Last weekend, the region around St. Louis experienced heavy rains, which led to swelling of the Mississippi and Meramec Rivers, and general flood-related complications, Local media have had loads of stories on this situation, of course (example
here; you can look for more at the
St. Louis Post-Dispatch's website, among others). One
P-D story that caught my eye was more of a big-picture story,
this article from this past Monday by Bryce Gray about several towns upstream along the Mississippi that have apparently built their levees higher than the levels which the Army Corps of Engineers had recommended:
"About 40 percent of levees along the Mississippi River in the Army Corps of Engineers district north of St. Louis are built higher than their authorized heights, according to the agency’s own findings.
The Corps’ Rock Island District, which covers an area beginning about 60 miles upstream from St. Louis, reports that about 80 out of 202 miles of levee systems it surveyed are improperly high, based on data yet to be publicly released."
According to Scott Whitney, the flood risk manager and head of project management for the Corps’ Rock Island District:
“Some of those were between 2 and 4 feet above their authorized elevation,. The revelation is out there that levee districts throughout this region have taken, in some cases, some pretty extreme measures to protect themselves.”
This has a (pardon the pun) downstream effect, pretty easy to guess: namely, diversion of the high flood waters literally downstream, to towns and cities further along the river in question. Of course, this raises the issue of other towns and cities doing the same thing with their levees. Gray noted:
"But the chronically overbuilt levees to the north cause some to wonder whether the problem is more widespread, rekindling some skepticism about levee heights around St. Louis. Last year, the issue gained visibility when an independent group found the levee in Valley Park, along the recently flooded Meramec River, to be as much as 8 feet higher than what was believed to be its proper height."
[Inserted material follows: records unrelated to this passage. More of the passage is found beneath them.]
(** One table exists, at [m]; on success there are two. *)
Lemma wp_rescue_single s0 s m mba p z :
  base_ok s0 -> at_tables s0 s m 0 mba p z ->
  mgmt_start_ba (ni s0) <= m < mba -> mba <= mapping_blocks_top_ba (ni s0) ->
  wp nmbm_rescue_single_info_table
    (fun r s' => base_rel s0 s' /\ layout (ni s') /\ protected (ni s') = p /\
       main_table_ba (ni s') <> 0 /\
       if r : bool then settled s0 s' /\ backup_table_ba (ni s') <> 0 else True) s.
Proof using Hg Hl.
  intros Hs0 H Hm Hmba. pose proof (bo_area _ Hs0) as Harea. pose proof (geo_count g Hg).
  assert (forall (r : bool) s m' b' mba', at_tables s0 s m' b' mba' p (r || z) ->
    mgmt_start_ba (ni s0) <= m' < mba' -> mba' <= mapping_blocks_top_ba (ni s0) ->
    (r = true -> m' < b' < mba') -> (r = false -> b' = 0) ->
    base_rel s0 s /\ layout (ni s) /\ protected (ni s) = p /\ main_table_ba (ni s) <> 0 /\
    (if r : bool then settled s0 s /\ backup_table_ba (ni s) <> 0 else True)) as Hfin.
  { intros r s1 m' b' mba' H1 Hm' Hmba' Hb Hb0.
    assert (base_rel s0 s1 /\ layout (ni s1)) as [? ?]
      by (eapply at_layout; [done|lia|lia|destruct r; [right|left]; [specialize (Hb eq_refl)|]; auto; lia]).
    destruct H1 as [_ [=] Hset].
    split_and!; try done; try lia. destruct r; [|done]. specialize (Hb eq_refl).
    split; [by apply Hset|lia]. }
  unfold nmbm_rescue_single_info_table. at_ask H. at_ask H. apply wp_bind, wp_gets.
  assert (main_table_ba (ni s) = m /\ mapping_blocks_ba (ni s) = mba) as [-> _]
    by (destruct H as [_ [=] _]; done).
  eapply at_write; [done|lia|lia|..]; clear s H.
  - intros s H. apply wp_bind, wp_gets.
    assert (mapping_blocks_ba (ni s) = mba) as -> by (destruct H as [_ [=] _]; done).
    at_ask H. apply wp_reserve; [by eapply at_ok|lia| |].
    { apply wp_ret. eapply (Hfin false); [by destruct z|lia..|done]. }
    intros x Hx. eapply at_write_desc; [done|lia|lia|..]; clear s H.
    + intros s H. apply wp_ret. eapply (Hfin false); [by destruct z|lia..|done].
    + intros s start end_ H Hst Hend. eapply at_erase; [done|lia|lia|]. clear s H. intros s H.
      at_next at_set_backup s H. at_next at_set_mba s H. at_next at_clean s H.
      apply wp_ret. eapply (Hfin true); [done|lia..|done].
  - intros s start end_ H Hst Hend.
    at_next at_set_backup s H. at_next at_set_main s H. at_next at_clean s H.
    eapply at_erase; [done|lia|lia|]. clear s H. intros s H.
    apply wp_ret. eapply (Hfin true); [done|lia..|done].
Qed.

Lemma wp_upd_tail f (Q : unit -> nst chip -> Prop) s : wp (bind (upd f) ret) Q s -> wp (upd f) Q s.
Proof using. done. Qed.

Lemma wp_update_single s0 s m b mba p z update_main :
  base_ok s0 -> at_tables s0 s m b mba p z ->
  mgmt_start_ba (ni s0) <= m < b -> b < mba -> mba <= mapping_blocks_top_ba (ni s0) ->
  wp (nmbm_update_single_info_table update_main)
    (fun r s' => base_rel s0 s' /\ layout (ni s') /\ protected (ni s') = p /\
       main_table_ba (ni s') <> 0 /\
       if r : bool then settled s0 s' /\ backup_table_ba (ni s') <> 0 else True) s.
Proof using Hg Hl.
  intros Hs0 H Hm Hb Hmba. pose proof (bo_area _ Hs0) as Harea.
  unfold nmbm_update_single_info_table.
  apply wp_bind, wp_gets, wp_bind, wp_gets. at_ask H.
  assert (main_table_ba (ni s) = m /\ backup_table_ba (ni s) = b) as [-> ->]
    by (destruct H as [_ [=] _]; done).
  destruct update_main.
  - eapply at_write; [done|lia|lia|..]; clear s H.
    + intros s H. at_next at_set_main s H. at_next at_set_backup s H.
      eapply wp_rescue_single; [done|done|lia|lia].
    + intros s start end_ H Hst Hend. at_next at_set_main s H. at_next at_clean s H.
      apply wp_ret.
      assert (base_rel s0 s /\ layout (ni s)) as [? ?] by (eapply at_layout; [done|lia..]).
      destruct H as [_ [=] Hset]. split_and!; try done; try lia. by apply Hset.
  - eapply at_write; [done|lia|lia|..]; clear s H.
    + intros s H. at_next at_set_mba s H. at_next at_set_backup s H. apply wp_ret.
      assert (base_rel s0 s /\ layout (ni s)) as [? ?] by (eapply at_layout; [done|lia..]).
      destruct H as [_ [=] Hset]. split_and!; try done; try lia.
    + intros s start end_ H Hst Hend. apply wp_bind.
      at_next at_set_backup s H. apply wp_upd_tail. at_next at_set_mba s H. apply wp_ret.
      at_next at_clean s H. apply wp_ret.
      assert (base_rel s0 s /\ layout (ni s)) as [? ?] by (eapply at_layout; [done|lia..]).
      destruct H as [_ [=] Hset]. split_and!; try done; try lia. by apply Hset.
Qed.
(** The outcome of writing the tables: the layout holds, and either the changes
    are dealt with and a main table exists, or the instance is write-protected. *)
Definition tables_post (s0 : nst chip) (p : Z) (r : bool) (s' : nst chip) : Prop :=
  base_rel s0 s' /\ layout (ni s') /\
  if r then settled s0 s' /\ main_table_ba (ni s') <> 0 /\ protected (ni s') = p
  else protected (ni s') = 1.

Lemma at_tables_post s0 s m b mba p :
  at_tables s0 s m b mba p true -> m <> 0 ->
  mgmt_start_ba (ni s0) <= m < mba -> mba <= mapping_blocks_top_ba (ni s0) ->
  b = 0 \/ m < b < mba -> tables_post s0 p true s.
Proof using.
  intros H Hm H1 H2 H3.
  assert (base_rel s0 s /\ layout (ni s)) as [? ?] by (eapply at_layout; [done|lia..]).
  destruct H as [_ [=] Hset]. split_and!; try done; try lia. by apply Hset.
Qed.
In fact, Gray addressed this same issue in
this September 2016 P-D article on that particular Valley Park levee that was 8 feet higher than it should have been, quoting Glenn Jamboretz of the Great Rivers Habitat Alliance:
"This extra height, while providing significant protection for Valley Park, has notably contributed to the volume and velocity of floodwaters in the communities of Eureka, Fenton, Kirkwood and Arnold."
One local academic who has spoken out on this issue is Washington University professor
Robert ('Bob') Criss, of the Earth and Planetary Sciences department. In the September 2016 article, Gray quotes Professor Criss:
"I think the system is overbuilt everywhere. You might protect one area, (but) you dump water on someone else. I don’t understand why we keep doing it.”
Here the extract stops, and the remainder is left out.